→ **GOAL OF THE EXERCISE**: Copy out, exactly, the first line of the entries below and every line after it through the one containing "raises itself (the".

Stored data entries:
(** * Interest accrual and reimbursement lifecycle of the APR service

    A shallow embedding of the batch engine of the repository:
    - [InterestService] (backend/src/services/interestService.ts),
    - [VaultSupplyService] (vaultSupplyService.ts),
    - [ReimbursementService] (backend/src/services/reimbursementService.ts),
    - the rate lookup [getMarketState] of morphoService.ts,
    over the tables of the SQL migrations.

    Conventions of the model.
    - A table is the list of its rows in physical order; a query without
      ORDER BY returns rows in that order, and ORDER BY is a stable sort.
    - In the services, JavaScript numbers and Postgres DECIMAL values
      are exact rationals ([Q]): a formula stated of a number holds up to
      the rounding of binary64 and of the DECIMAL(p,s) column it is
      stored in. What a snapshot and the reimbursement created for it
      record is one number, rounded once. Where rounding decides a
      discrete fact, the arithmetic is run in binary64 ([Binary64]) and
      the column rounds ([DECIMAL_36_18]).
    - A DECIMAL column reaches the code as its decimal text (the code
      parses every such column with parseFloat); a text is never empty, so
      it is truthy under [||] whatever number it spells.
    - A TIMESTAMP is a number of seconds, a DATE a number of days; one
      invocation of a service method sees one value of the clock.
    - Store statements succeed: the only exceptions are those the code
      raises itself (the rate lookup, the payment stub).
    - The rates the rate source returns are numbers: NaN and the
      infinities are left out. *)

From Stdlib Require Import ZArith QArith Qround Qabs Lqa List Bool Lia String Permutation Sorted.
From Stdlib Require Floats.PrimFloat Floats.FloatOps.
Import ListNotations.
Open Scope Q_scope.

(** ** JavaScript side *)

Inductive completion (A : Type) : Type :=
| Normal (value : A)
| Throw (message : string).
Arguments Normal {A} value.
Arguments Throw {A} message.

(** [Math.max(a, b)] on two numbers. *)
Definition Math_max (a b : Q) : Q := if Qle_bool a b then b else a.

(** [a > 0] and the like, as the boolean test [b < a]. *)
Definition Qlt_bool (a b : Q) : bool := negb (Qle_bool b a).

(** [x.toFixed(6)] for x >= 0, as the number of millionths it prints:
    the nearest one, the larger of two equally near. *)
Definition toFixed6 (x : Q) : Z := Qfloor (x * 1000000 + (1 # 2)).

(** The arithmetic of [processPosition] and [processAllocation] as
    JavaScript runs it, in IEEE 754 binary64: the interest of one day,
    its excess over the cap and the test [interestAboveCap > 0]. It
    serves where rounding decides what the exact model cannot: the
    worked example of the specification, and the excess of a position
    so small that the column rounds it to zero. *)
Module Binary64.
Import PrimFloat FloatOps.

Definition Math_max (a b : float) : float :=
  if (is_nan a || is_nan b)%bool then nan
  else if (a <? b)%float then b else a.

Definition interestAccrued (principal apy : float) : float :=
  (principal * (apy / 365))%float.

Definition interestAboveCap (principal apy cap : float) : float :=
  Math_max 0%float
    (interestAccrued principal apy - principal * (cap / 365))%float.

(** [below <= x < above]: with the two bounds half a millionth under and
    over n millionths, [x.toFixed(6)] prints n millionths. *)
Definition between (below x above : float) : bool :=
  ((below <=? x)%float && (x <? above)%float)%bool.

(** The doubles nearest to 1000, 0.18 and 0.12, and to the bounds half a
    millionth around 0.493151 and 0.164384. *)
Definition example_principal : float := 1000%float.
Definition example_rate : float := 0x1.70a3d70a3d70ap-3%float.
Definition example_cap : float := 0x1.eb851eb851eb8p-4%float.
Definition accrued_below : float := 0x1.f8fc71d606317p-2%float.
Definition accrued_above : float := 0x1.f8fcb4f1e4b45p-2%float.
Definition excess_below : float := 0x1.50a84be40420fp-3%float.
Definition excess_above : float := 0x1.50a8d21bc126ap-3%float.

(** The test [if (interestAboveCap > 0)] of [processPosition]: whether
    [createReimbursement] is called. *)
Definition createsReimbursement (principal apy cap : float) : bool :=
  (0 <? interestAboveCap principal apy cap)%float.

(** The number a finite double stands for, and the weight of the last
    bit of its significand. *)
Definition value (x : float) : Q :=
  match Prim2SF x with
  | SpecFloat.S754_finite s m e => (if s then -1 else 1) * inject_Z (Zpos m) * 2 ^ e
  | _ => 0
  end.

Definition ulp (x : float) : Q :=
  match Prim2SF x with
  | SpecFloat.S754_finite _ _ e => 2 ^ e
  | _ => 0
  end.

(** The decimal [text] and the double [x] read as each other: [text] is
    at most half a unit in the last place away from [x]. [parseFloat]
    turns the text of a DECIMAL column into such a double, the nearest;
    and the text node-postgres sends for a number parameter,
    [String(x)], is such a decimal, the shortest that reads back as
    [x]. *)
Definition reads_as (text : Q) (x : float) : Prop :=
  Qabs (text - value x) <= ulp x / 2.

(** The double nearest to 0.000000000000001, a debt of a thousand units
    of the eighteenth decimal. *)
Definition dust_principal : float := 0x1.203af9ee75616p-50%float.

(** The double that follows [example_cap]. *)
Definition just_above_cap : float := 0x1.eb851eb851eb9p-4%float.
End Binary64.

Definition timestamp := Z.
Definition date := Z.

(** [DATE(t)], [t::date]: the calendar day of a timestamp. *)
Definition DATE (t : timestamp) : date := (t / 86400)%Z.

(** What a DECIMAL(36,18) column keeps of the decimal text of a
    parameter: the text rounded to eighteen decimals, ties away from
    zero; a value that needs more than eighteen digits before the point
    makes the statement fail. *)
Definition DECIMAL_36_18 (text : Q) : option Q :=
  let rounded :=
    if Qle_bool 0 text
    then inject_Z (Qfloor (text * 10 ^ 18 + (1 # 2))) / 10 ^ 18
    else - (inject_Z (Qfloor (- text * 10 ^ 18 + (1 # 2))) / 10 ^ 18) in
  if Qlt_bool (Qabs rounded) (10 ^ 18) then Some rounded else None.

→ **ANSWER TO THE PROBLEM**:
(** * Interest accrual and reimbursement lifecycle of the APR service

    A shallow embedding of the batch engine of the repository:
    - [InterestService] (backend/src/services/interestService.ts),
    - [VaultSupplyService] (vaultSupplyService.ts),
    - [ReimbursementService] (backend/src/services/reimbursementService.ts),
    - the rate lookup [getMarketState] of morphoService.ts,
    over the tables of the SQL migrations.

    Conventions of the model.
    - A table is the list of its rows in physical order; a query without
      ORDER BY returns rows in that order, and ORDER BY is a stable sort.
    - In the services, JavaScript numbers and Postgres DECIMAL values
      are exact rationals ([Q]): a formula stated of a number holds up to
      the rounding of binary64 and of the DECIMAL(p,s) column it is
      stored in. What a snapshot and the reimbursement created for it
      record is one number, rounded once. Where rounding decides a
      discrete fact, the arithmetic is run in binary64 ([Binary64]) and
      the column rounds ([DECIMAL_36_18]).
    - A DECIMAL column reaches the code as its decimal text (the code
      parses every such column with parseFloat); a text is never empty, so
      it is truthy under [||] whatever number it spells.
    - A TIMESTAMP is a number of seconds, a DATE a number of days; one
      invocation of a service method sees one value of the clock.
    - Store statements succeed: the only exceptions are those the code
      raises itself (the rate lookup, the payment stub).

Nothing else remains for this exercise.